1. Backes, M. 2017. Cannabis pharmacy: The Practical Guide to Medical Marijuana. Black Dog and Leventhal Publishers.
2. Alger BE. Getting High on the Endocannabinoid System. Cerebrum Dana Forum Brain Sci. 2013;2013.
3. Maccarrone M, Bab I, Bíró T, et al. Endocannabinoid signaling at the periphery: 50 years after THC. Trends Pharmacol Sci. 2015;36(5):277-296. doi:10.1016/
4. Mackie K. Cannabinoid receptors: where they are and what they do. J Neuroendocrinol. 2008;20 Suppl 1:10-14. doi:10.1111/j.1365-2826.2008.01671.x.
5. Lu, Y., & Anderson, H. D. (2017). Cannabinoid signaling in health and disease. Canadian journal of physiology and pharmacology, 95(4), 311-327.
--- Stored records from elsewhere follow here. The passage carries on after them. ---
(* ===== verification/Decoders.v ===== *)
(** * Decoders in packets ([layers/*.go], [layers/base.go], [layers/enums.go])

    The functions [decodeX] of the layers: what each does with the builder of
    [Packet]. A decoder that is handed on is a value here - a function, a layer
    type, a protocol number - which [Decode] dispatches through the tables. The
    decoders of other layers, and what they add to a packet, are parameters. *)

From S2P Require Import Prelude SerializeBuffer LayerClasses Flows BaseLayers Capture Packet Enums Checksum.
From S2P Require Ethernet Ip4 Ip6 Tcp Udp Dns Lcm LinkLayers TunnelLayers ControlLayers Sctp.

(** The layers; [O] are those of other decoders. *)
Inductive layer (O : Type) : Type :=
  | LPayload (l : bytes)
  | LFragment (l : bytes)
  | LEthernet (l : Ethernet.Ethernet)
  | LARP (l : LinkLayers.Arp.ARP)
  | LDot1Q (l : LinkLayers.Dot1Q.Dot1Q)
  | LLoopback (l : LinkLayers.Loopback.Loopback)
  | LLLC (l : LinkLayers.Llc.LLC)
  | LSNAP (l : LinkLayers.Snap.SNAP)
  | LPPP (l : LinkLayers.Ppp.PPP)
  | LPPPoE (l : LinkLayers.Pppoe.PPPoE)
  | LMPLS (l : LinkLayers.Mpls.MPLS)
  | LEthernetCTP (l : LinkLayers.Ctp.EthernetCTP)
  | LEthernetCTPForwardData (l : LinkLayers.Ctp.EthernetCTPForwardData)
  | LEthernetCTPReply (l : LinkLayers.Ctp.EthernetCTPReply)
  | LFDDI (l : LinkLayers.Fddi.FDDI)
  | LLinuxSLL (l : LinkLayers.LinuxSll.LinuxSLL)
  | LIPv4 (l : Ip4.IPv4)
  | LIPv6 (l : Ip6.IPv6)
  | LIPv6HopByHop (l : Ip6.IPv6HopByHop)
  | LIPv6Routing (l : Ip6.IPv6Routing)
  | LIPv6Fragment (l : Ip6.IPv6Fragment)
  | LIPv6Destination (l : Ip6.IPv6Destination)
  | LIPSecAH (l : TunnelLayers.IpSec.IPSecAH)
  | LIPSecESP (l : TunnelLayers.IpSec.IPSecESP)
  | LTCP (l : Tcp.TCP)
  | LUDP (l : Udp.UDP)
  | LUDPLite (l : ControlLayers.UdpLite.UDPLite)
  | LRUDP (l : ControlLayers.Rudp.RUDP)
  | LICMPv4 (l : ControlLayers.Icmp4.ICMPv4)
  | LICMPv6 (l : ControlLayers.Icmp6.ICMPv6)
  | LICMPv6Echo (l : ControlLayers.Icmp6.ICMPv6Echo)
  | LICMPv6RouterSolicitation (l : ControlLayers.Icmp6.ICMPv6RouterSolicitation)
  | LICMPv6RouterAdvertisement (l : ControlLayers.Icmp6.ICMPv6RouterAdvertisement)
  | LICMPv6NeighborSolicitation (l : ControlLayers.Icmp6.ICMPv6NeighborSolicitation)
  | LICMPv6NeighborAdvertisement (l : ControlLayers.Icmp6.ICMPv6NeighborAdvertisement)
  | LICMPv6Redirect (l : ControlLayers.Icmp6.ICMPv6Redirect)
  | LSTP (l : ControlLayers.Stp.STP)
  | LEAP (l : ControlLayers.Eap.EAP)
  | LVRRP (l : ControlLayers.Vrrp.VRRPv2)
  | LPFLog (l : ControlLayers.PfLog.PFLog)
  | LAGUEVar0 (l : ControlLayers.Ague.AGUEVar0)
  | LAGUEVar1 (l : ControlLayers.Ague.AGUEVar1)
  | LGRE (l : TunnelLayers.Gre.GRE)
  | LVXLAN (l : TunnelLayers.Vxlan.VXLAN)
  | LEtherIP (l : TunnelLayers.EtherIp.EtherIP)
  | LERSPANII (l : TunnelLayers.Erspan2.ERSPANII)
  | LGeneve (l : TunnelLayers.Geneve.Geneve)
  | LGTPv1U (l : TunnelLayers.Gtp.GTPv1U)
  | LDNS (l : Dns.DNS)
  | LLCM (l : Lcm.LCM)
  | LSCTP (l : Sctp.SCTP)
  | LSCTPData (l : Sctp.SCTPData)
  | LSCTPInit (l : Sctp.SCTPInit)
  | LSCTPSack (l : Sctp.SCTPSack)
  | LSCTPHeartbeat (l : Sctp.SCTPParameters)
  | LSCTPError (l : Sctp.SCTPParameters)
  | LSCTPShutdown (l : Sctp.SCTPShutdown)
  | LSCTPShutdownAck (l : Sctp.SCTPChunk)
  | LSCTPCookieEcho (l : Sctp.SCTPCookieEcho)
  | LSCTPEmptyLayer (l : Sctp.SCTPChunk)
  | LOther (l : O).
(* ===== verification/Typing.v ===== *)
(** * Decoders that may panic: ranges of what they decode

    [safe m Q E s]: run from [s], [m] does not exhaust a loop bound; a value
    satisfies [Q] with its state, and the state left by an error satisfies [E].
    Panics of the runtime are allowed: many decoders of [layers/] read without
    checking the length. The rules give to what is read from bytes the range of its type. *)

From S2P Require Import Prelude SerializeBuffer BaseLayers LinkLayers.

(** A panic of the runtime, not one of a call of [panic]. *)
Definition runtime (c : crash) : Prop := match c with Panicked _ => False | _ => True end.

Definition safe {S A} (m : M S A) (Q : A → S → Prop) (E : S → Prop) (s : S) : Prop :=
  match m s with
  | (Ok a, s') => Q a s'
  | (Err _, s') => E s'
  | (Panic c, _) => runtime c
  | (NoFuel, _) => False
  end.

Definition osafe {A} (o : outcome A) (Q : A → Prop) (E : Prop) : Prop :=
  match o with Ok a => Q a | Err _ => E | Panic c => runtime c | NoFuel => False end.

Section rules.
Context {S : Type}.

Lemma ts_bind {A B} (m : M S A) (k : A → M S B) Q E s :
  safe m (fun a s' => safe (k a) Q E s') E s → safe (m ≫= k) Q E s.
Proof. unfold safe, mbind, M_bind. by destruct (m s) as [[] ?]. Qed.
Lemma ts_ret {A} (a : A) Q E (s : S) : Q a s → safe (mret a) Q E s.
Proof. done. Qed.
Lemma ts_throw {A} e (Q : A → S → Prop) E s : E s → safe (throw e) Q E s.
Proof. done. Qed.
Lemma ts_lift {A} (o : outcome A) Q (E : S → Prop) s : osafe o (fun a => Q a s) (E s) → safe (lift o) Q E s.
Proof. by destruct o. Qed.
Lemma ts_gets {A} (f : S → A) Q E s : Q (f s) s → safe (gets f) Q E s.
Proof. done. Qed.
Lemma ts_modify (f : S → S) Q E s : Q tt (f s) → safe (modify f) Q E s.
Proof. done. Qed.
Lemma ts_if {A} (b : bool) (m1 m2 : M S A) Q E s :
  (b = true → safe m1 Q E s) → (b = false → safe m2 Q E s) → safe (if b then m1 else m2) Q E s.
Proof. destruct b; auto. Qed.
Lemma ts_mono {A} (m : M S A) (Q Q' : A → S → Prop) (E E' : S → Prop) s :
  safe m Q E s → (∀ a s', Q a s' → Q' a s') → (∀ s', E s' → E' s') → safe m Q' E' s.
Proof. unfold safe. destruct (m s) as [[] ?]; auto. Qed.
(** A step whose effect is forgotten but for [Q1]. *)
Lemma ts_phase {A B} (Q1 : A → S → Prop) (m : M S A) (k : A → M S B) Q E s :
  safe m Q1 E s → (∀ a s', Q1 a s' → safe (k a) Q E s') → safe (m ≫= k) Q E s.
Proof. intros Hm Hk. apply ts_bind. eapply ts_mono; [exact Hm | exact Hk | done]. Qed.
Lemma ts_attempt {A} (m : M S A) Q E s :
  safe m (fun a s' => Q (inl a) s') (fun s' => ∀ e, Q (inr e) s') s → safe (attempt m) Q E s.
Proof. unfold safe, attempt. destruct (m s) as [[] ?]; auto. Qed.
Lemma ts_zoom {T A} (view : S → T) upd (m : M T A) Q E s :
  safe m (fun a t => Q a (upd t s)) (fun t => E (upd t s)) (view s) → safe (zoom view upd m) Q E s.
Proof. unfold safe, zoom. by destruct (m (view s)) as [[] ?]. Qed.
Lemma ts_of_wp {A} (m : M S A) Q E s : wp m Q (fun _ => E) s → safe m Q E s.
Proof. unfold wp, safe. by destruct (m s) as [[] ?]. Qed.
End rules.

Section layer_rules.
Context {L : Type}.

Lemma ts_SetTruncated Q E (l : L) tr : Q tt (DState l true) → safe SetTruncated Q E (DState l tr).
Proof. done. Qed.
Lemma ts_get_layer Q E (l : L) tr : Q l (DState l tr) → safe get_layer Q E (DState l tr).
Proof. done. Qed.
Lemma ts_put_layer l' Q E (l : L) tr : Q tt (DState l' tr) → safe (put_layer l') Q E (DState l tr).
Proof. done. Qed.
Lemma ts_modify_layer f Q E (l : L) tr : Q tt (DState (f l) tr) → safe (modify_layer f) Q E (DState l tr).
Proof. done. Qed.
End layer_rules.

Lemma osafe_bind {A B} (m : outcome A) (k : A → outcome B) Q E :
  osafe m (fun a => osafe (k a) Q E) E → osafe (m ≫= k) Q E.
Proof. by destruct m. Qed.
Lemma osafe_ret {A} (a : A) Q E : Q a → osafe (mret a) Q E.
Proof. done. Qed.
Lemma osafe_err {A} e (Q : A → Prop) (E : Prop) : E → osafe (Err e) Q E.
Proof. done. Qed.
Lemma osafe_if {A} (b : bool) (m1 m2 : outcome A) Q E :
  (b = true → osafe m1 Q E) → (b = false → osafe m2 Q E) → osafe (if b then m1 else m2) Q E.
Proof. destruct b; auto. Qed.
Lemma osafe_mono {A} (m : outcome A) (Q Q' : A → Prop) (E E' : Prop) :
  osafe m Q E → (∀ a, Q a → Q' a) → (E → E') → osafe m Q' E'.
Proof. destruct m; cbn; auto. Qed.

Lemma osafe_index l i (Q : Z → Prop) E :
  is_bytes l → (∀ a, is_byte a → 0 <= i < len l → Q a) → osafe (index l i) Q E.
Proof.
  intros Hl HQ. unfold index. destruct (Z.ltb_spec i 0); [done|].
  destruct (l !! Z.to_nat i) as [a|] eqn:Ha; [|done]. cbn. apply HQ; [by eapply is_bytes_lookup|].
  apply lookup_lt_Some in Ha. unfold len. lia.
Qed.

Lemma take_exact_Some {A} n (l r : list A) : take_exact n l = Some r → r = take n l ∧ (n <= length l)%nat.
Proof.
  destruct (le_lt_dec n (length l)) as [H|H]; [rewrite take_exact_ok by done; by intros [= <-]|by rewrite take_exact_None].
Qed.
Lemma drop_exact_Some {A} n (l r : list A) : drop_exact n l = Some r → r = drop n l ∧ (n <= length l)%nat.
Proof.
  destruct (le_lt_dec n (length l)) as [H|H]; [rewrite drop_exact_ok by done; by intros [= <-]|by rewrite drop_exact_None].
Qed.

Lemma osafe_slice_from l lo (Q : bytes → Prop) E :
  is_bytes l → (∀ r, is_bytes r → 0 <= lo → len r = len l - lo → Q r) → osafe (slice_from l lo) Q E.
Proof.
  intros Hl HQ. unfold slice_from. destruct (Z.ltb_spec lo 0); [done|].
  destruct (drop_exact _ l) as [r|] eqn:Hr; [|done]. apply drop_exact_Some in Hr as [-> Hn]. cbn.
  apply HQ; [by apply is_bytes_drop | done | rewrite len_drop; unfold len; lia].
Qed.
Lemma osafe_slice_to l hi (Q : bytes → Prop) E :
  is_bytes l → (∀ r, is_bytes r → len r = hi → 0 <= hi <= len l → Q r) → osafe (slice_to l hi) Q E.
Proof.
  intros Hl HQ. unfold slice_to. destruct (Z.ltb_spec hi 0); [done|].
  destruct (take_exact _ l) as [r|] eqn:Hr; [|done]. apply take_exact_Some in Hr as [-> Hn]. cbn.
  apply HQ; [by apply is_bytes_take | rewrite len_take; unfold len; lia | unfold len; lia].
Qed.
Lemma osafe_slice l lo hi (Q : bytes → Prop) E :
  is_bytes l → (∀ r, is_bytes r → len r = hi - lo → 0 <= lo <= hi → hi <= len l → Q r) → osafe (slice l lo hi) Q E.
Proof.
  intros Hl HQ. unfold slice. destruct (Z.ltb_spec lo 0); [done|]. destruct (Z.ltb_spec hi lo); [done|]. cbn [orb].
  apply osafe_bind, osafe_slice_to; [done|]. intros t Ht Hlt Hh. apply osafe_slice_from; [done|].
  intros r Hr _ Hlr. apply HQ; [done | lia | lia | lia].
Qed.

Lemma osafe_BE_Uint16 b (Q : Z → Prop) E : is_bytes b → (∀ v, is_u16 v → Q v) → osafe (BE_Uint16 b) Q E.
Proof.
  intros Hb HQ. destruct b as [|b0 [|b1 b]]; try done. cbn. apply HQ. rewrite !is_bytes_cons in Hb.
  unfold is_byte, is_u16 in *. lia.
Qed.
Lemma osafe_LE_Uint16 b (Q : Z → Prop) E : is_bytes b → (∀ v, is_u16 v → Q v) → osafe (LE_Uint16 b) Q E.
Proof.
  intros Hb HQ. destruct b as [|b0 [|b1 b]]; try done. cbn [LE_Uint16 osafe]. apply HQ. rewrite !is_bytes_cons in Hb.
  unfold is_byte, is_u16 in *. lia.
Qed.
Lemma osafe_BE_Uint32 b (Q : Z → Prop) E : is_bytes b → (∀ v, is_u32 v → Q v) → osafe (BE_Uint32 b) Q E.
Proof.
  intros Hb HQ. destruct b as [|b0 [|b1 [|b2 [|b3 b]]]]; try done. cbn [BE_Uint32 osafe]. apply HQ. rewrite !is_bytes_cons in Hb.
  unfold is_byte, is_u32 in *. lia.
Qed.
Lemma osafe_LE_Uint32 b (Q : Z → Prop) E : is_bytes b → (∀ v, is_u32 v → Q v) → osafe (LE_Uint32 b) Q E.
Proof.
  intros Hb HQ. destruct b as [|b0 [|b1 [|b2 [|b3 b]]]]; try done. cbn [LE_Uint32 osafe]. apply HQ. rewrite !is_bytes_cons in Hb.
  unfold is_byte, is_u32 in *. lia.
Qed.
Definition is_word64 (v : Z) : Prop := 0 <= v < 18446744073709551616.
Lemma osafe_BE_Uint64 b (Q : Z → Prop) E : is_bytes b → (∀ v, is_word64 v → Q v) → osafe (BE_Uint64 b) Q E.
Proof.
  intros Hb HQ. apply osafe_bind, osafe_BE_Uint32; [done|]. intros hi Hhi. apply osafe_bind, osafe_slice_from; [done|].
  intros r Hr _ _. apply osafe_bind, osafe_BE_Uint32; [done|]. intros lo Hlo. apply HQ. unfold is_word64, is_u32 in *. lia.
Qed.
Lemma osafe_be16_at l i (Q : Z → Prop) E : is_bytes l → (∀ v, is_u16 v → Q v) → osafe (be16_at l i) Q E.
Proof. intros Hl HQ. apply osafe_bind, osafe_slice; [done|]. intros r Hr _ _ _. by apply osafe_BE_Uint16. Qed.
Lemma osafe_be32_at l i (Q : Z → Prop) E : is_bytes l → (∀ v, is_u32 v → Q v) → osafe (be32_at l i) Q E.
Proof. intros Hl HQ. apply osafe_bind, osafe_slice; [done|]. intros r Hr _ _ _. by apply osafe_BE_Uint32. Qed.

Lemma overlay_bytes src : ∀ l r, is_bytes l → is_bytes src → overlay l src = Some r → is_bytes r.
Proof.
  induction src as [|b src IH]; intros l r Hl Hs; cbn; [intros [= <-]; exact Hl|].
  destruct l as [|a l]; [done|]. destruct (overlay l src) as [r'|] eqn:Hr; [|done]. intros [= <-].
  apply is_bytes_cons in Hl as [_ Hl], Hs as [Hb Hs]. apply is_bytes_cons. split; [exact Hb | by apply (IH l)].
Qed.
Lemma overwrite_bytes n : ∀ l src r, is_bytes l → is_bytes src → overwrite n l src = Some r → is_bytes r.
Proof.
  induction n as [|n IH]; intros l src r Hl Hs; cbn; [by apply overlay_bytes|].
  destruct l as [|a l]; [done|]. destruct (overwrite n l src) as [r'|] eqn:Hr; [|done]. intros [= <-].
  apply is_bytes_cons in Hl as [Ha Hl]. apply is_bytes_cons. split; [exact Ha | by apply (IH l src)].
Qed.
Lemma osafe_write_at l off src (Q : bytes → Prop) E :
  is_bytes l → is_bytes src → (∀ r, is_bytes r → Q r) → osafe (write_at l off src) Q E.
Proof.
  intros Hl Hs HQ. unfold write_at. destruct (off <? 0); [done|].
  destruct (overwrite _ l src) as [r|] eqn:Hr; [|done]. cbn. apply HQ. exact (overwrite_bytes _ _ _ _ Hl Hs Hr).
Qed.
Lemma osafe_copy_from l lo src (Q : bytes → Prop) E :
  is_bytes l → is_bytes src → (∀ r, is_bytes r → Q r) → osafe (copy_from l lo src) Q E.
Proof.
  intros Hl Hs HQ. apply osafe_bind, osafe_slice_from; [done|]. intros r Hr _ _.
  apply osafe_write_at; [done | by apply is_bytes_take | exact HQ].
Qed.

(** ** Ranges *)

Lemma land_r_range n x c : 0 <= c < n → 0 <= Z.land x c < n.
Proof. intros [Hc Hn]. split; [by apply Z.land_nonneg; right|].
  assert (Z.ldiff (Z.land x c) c = 0) as H0.
  { apply Z.bits_inj'. intros i _. rewrite Z.ldiff_spec, Z.land_spec, Z.bits_0. by destruct (Z.testbit x i), (Z.testbit c i). }
  pose proof (Z.sub_nocarry_ldiff c (Z.land x c) H0). assert (0 <= Z.ldiff c (Z.land x c)) by (apply Z.ldiff_nonneg; auto). lia.
Qed.
Lemma shiftr_range n x k : 0 <= x < n → 0 <= k → 0 <= Z.shiftr x k < n.
Proof.
  intros [Hx Hn] Hk. rewrite Z.shiftr_div_pow2 by done. assert (0 < 2 ^ k) by (by apply Z.pow_pos_nonneg).
  split; [by apply Z.div_pos|]. pose proof (Z.div_le_upper_bound x (2 ^ k) x ltac:(lia) ltac:(nia)). lia.
Qed.
Lemma lor_range k a b : 0 <= k → 0 <= a < 2 ^ k → 0 <= b < 2 ^ k → 0 <= Z.lor a b < 2 ^ k.
Proof.
  intros Hk [Ha Ha'] [Hb Hb']. split; [by apply Z.lor_nonneg|].
  assert (∀ v, 0 <= v → v < 2 ^ k ↔ Z.land v (Z.ones k) = v) as Hland.
  { intros v Hv. rewrite land_low by done. split; [intros; by apply Z.mod_small|].
    intros <-. apply Z.mod_pos_bound. by apply Z.pow_pos_nonneg. }
  apply Hland; [by apply Z.lor_nonneg|]. rewrite Z.land_lor_distr_l.
  apply Hland in Ha' as ->; [|done]. by apply Hland in Hb' as ->.
Qed.

(** The range of an expression over values whose ranges are known. *)
Ltac range :=
  unfold is_byte, is_u8, is_u16, is_u32 in *;
  repeat match goal with
  | |- context [u8 ?v] => lazymatch goal with _ : 0 <= u8 v < 256 |- _ => fail | _ => pose proof (u8_range v : 0 <= u8 v < 256) end
  | |- context [u16 ?v] => lazymatch goal with _ : 0 <= u16 v < 65536 |- _ => fail | _ => pose proof (u16_range v : 0 <= u16 v < 65536) end
  | |- context [u32 ?v] => lazymatch goal with _ : 0 <= u32 v < 4294967296 |- _ => fail | _ => pose proof (u32_range v : 0 <= u32 v < 4294967296) end
  end;
  repeat first
    [ lia
    | apply land_r_range
    | apply shiftr_range
    | match goal with |- 0 <= Z.lor _ _ < 256 => apply (lor_range 8) | |- 0 <= Z.lor _ _ < 65536 => apply (lor_range 16)
        | |- 0 <= Z.lor _ _ < 4294967296 => apply (lor_range 32) end; cbn [Z.pow Z.pow_pos Pos.iter Z.mul Pos.mul] ].

(** ** Symbolic execution *)

Create HintDb typed.
#[export] Hint Resolve is_bytes_nil is_bytes_take is_bytes_drop : typed.

Ltac bytes_side := solve [ assumption | eauto with typed ].

(** One step of a program; what it reads is introduced with its range. *)
Ltac safe_step :=
  lazymatch goal with
  | |- safe (mbind _ _) _ _ _ => apply ts_bind
  | |- safe (mret _) _ _ _ => apply ts_ret
  | |- safe (throw _) _ _ _ => apply ts_throw
  | |- safe (lift _) _ _ _ => apply ts_lift
  | |- safe (if _ then _ else _) _ _ _ => apply ts_if; intros ?
  | |- safe SetTruncated _ _ (DState _ _) => apply ts_SetTruncated
  | |- safe get_layer _ _ (DState _ _) => apply ts_get_layer
  | |- safe (gets _) _ _ _ => apply ts_gets
  | |- safe (put_layer _) _ _ (DState _ _) => apply ts_put_layer
  | |- safe (modify_layer _) _ _ (DState _ _) => apply ts_modify_layer
  | |- osafe (mbind _ _) _ _ => apply osafe_bind
  | |- osafe (mret _) _ _ => apply osafe_ret
  | |- osafe (Err _) _ _ => apply osafe_err
  | |- osafe (Panic _) _ _ => exact I
  | |- osafe (Ok _) _ _ => apply osafe_ret
  | |- osafe (if _ then _ else _) _ _ => apply osafe_if; intros ?
  | |- osafe (index _ _) _ _ => apply osafe_index; [bytes_side | intros]
  | |- osafe (slice_from _ _) _ _ => apply osafe_slice_from; [bytes_side | intros]
  | |- osafe (slice_to _ _) _ _ => apply osafe_slice_to; [bytes_side | intros]
  | |- osafe (slice _ _ _) _ _ => apply osafe_slice; [bytes_side | intros]
  | |- osafe (BE_Uint16 _) _ _ => apply osafe_BE_Uint16; [bytes_side | intros]
  | |- osafe (BE_Uint32 _) _ _ => apply osafe_BE_Uint32; [bytes_side | intros]
  | |- osafe (LE_Uint16 _) _ _ => apply osafe_LE_Uint16; [bytes_side | intros]
  | |- osafe (LE_Uint32 _) _ _ => apply osafe_LE_Uint32; [bytes_side | intros]
  | |- osafe (BE_Uint64 _) _ _ => apply osafe_BE_Uint64; [bytes_side | intros]
  | |- osafe (copy_from _ _ _) _ _ => apply osafe_copy_from; [bytes_side | bytes_side | intros]
  | |- osafe (be16_at _ _) _ _ => apply osafe_be16_at; [bytes_side | intros]
  | |- osafe (be32_at _ _) _ _ => apply osafe_be32_at; [bytes_side | intros]
  end; cbv beta zeta.

Ltac safe_steps := repeat safe_step.

(** The facts about a decoded layer, one by one. *)
Ltac typed :=
  cbn in *; repeat match goal with |- _ ∧ _ => split end;
  first [ assumption | done | by eauto with typed | solve [range] | solve [lens] | idtac ].

Lemma Forall_snoc {A} (P : A → Prop) l x : Forall P l → P x → Forall P (l ++ [x]).
Proof. intros Hl Hx. apply Forall_app_2; [done | by apply Forall_singleton]. Qed.
#[export] Hint Resolve Forall_snoc List.Forall_nil : typed.
(* ===== verification/LayersTyped.v ===== *)
(** * Decoded layers have fields in the ranges of their types

    For each layer what its Go type promises of the fields - a [uint16] field is
    below 65536, a slice holds bytes - and that decoding bytes keeps the promise,
    on success and on an error, and takes something from the bytes. *)

From S2P Require Import Prelude SerializeBuffer LayerClasses Flows BaseLayers Enums Checksum Typing.
From S2P Require Ethernet Ip4 Ip6 Tcp Udp Dns DnsCorrect Lcm LinkLayers TunnelLayers ControlLayers Sctp.
From S2P Require Import LinkLayers.

Definition is_int32 (v : Z) : Prop := -2147483648 <= v < 2147483648.
Definition base_ok (b : BaseLayer) : Prop := is_bytes (Contents b) ∧ is_bytes (Payload b).
Lemma append_spec size maxLen b q pkt ip : holds size maxLen b q → len q < size → ∃ b',
  append pkt ip b = (Ok tt, b') ∧ same b b' ∧ holds size maxLen b' (q ++ [message_of maxLen pkt ip]).
Proof.
  intros [Hs Hc Hf Hq] Hlt. pose proof (len_nonneg q). pose proof Hs as [? Hm [] ? ? ? ? Hsl].
  destruct (write_slot size maxLen b Hs (len q) ltac:(lia) maxLen pkt ip ltac:(lia)) as (p & Ep & Hb' & Hnew & Hold).
  destruct (Hsl (len q) ltac:(lia)) as ((ip' & Ha) & (n' & Hv) & _).
  exists (set_count (count b + 1) (with_slot b (len q) (Z.min maxLen (len pkt)) ip p)). split_and!.
  - unfold append, get. rewrite bind_eq, lift_bind, Hc, Hm, Ep. unfold modify. rewrite bind_eq.
    cbn [set_pkts pktLens]. rewrite lift_bind, set_index_insert by lia. rewrite bind_eq, lift_bind, Hv, lift_bind, set_index_insert by lia.
    rewrite bind_eq, lift_bind, Ha, lift_bind, set_index_insert by lia. rewrite bind_eq. unfold set_count, with_slot. cbn. by rewrite Hm, Hc.
  - done.
  - apply holds_counted; [done|lens|lia|]. intros j m Hj. apply lookup_app_Some in Hj as [Hj|[Hge Hj]].
    + pose proof (lookup_lt_Some _ _ _ Hj). destruct (Hold (Z.of_nat j) m ltac:(unfold len in *; lia) ltac:(unfold len in *; lia) (Hq j m Hj)). by split.
    + apply list_lookup_singleton_Some in Hj as [Hj <-]. replace (0 + Z.of_nat j) with (len q) by (unfold len; lia).
      unfold message_of. replace (take _ pkt) with (take (Z.to_nat (Z.min maxLen (len pkt))) pkt); [destruct Hnew; by split|].
      destruct (decide (maxLen <= len pkt)); [f_equal; lia|]. unfold len in *. rewrite !take_ge by lia. done.
Qed.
6. McPartland JM, Matias I, Di Marzo V, Glass M. Evolutionary origins of the endocannabinoid system. Gene. 2006;370:64-74.doi:
7. Russo, E. B. (2008). Clinical endocannabinoid deficiency (CECD): can this concept explain therapeutic benefits of cannabis in migraine, fibromyalgia, irritable bowel syndrome and other treatment-resistant conditions?. Neuro endocrinology letters, 29(2), 192-200.
8. Russo, E. B. (2016). Clinical endocannabinoid deficiency reconsidered: current research supports the theory in migraine, fibromyalgia, irritable bowel, and other treatment-resistant syndromes. Cannabis and cannabinoid research, 1(1), 154-165.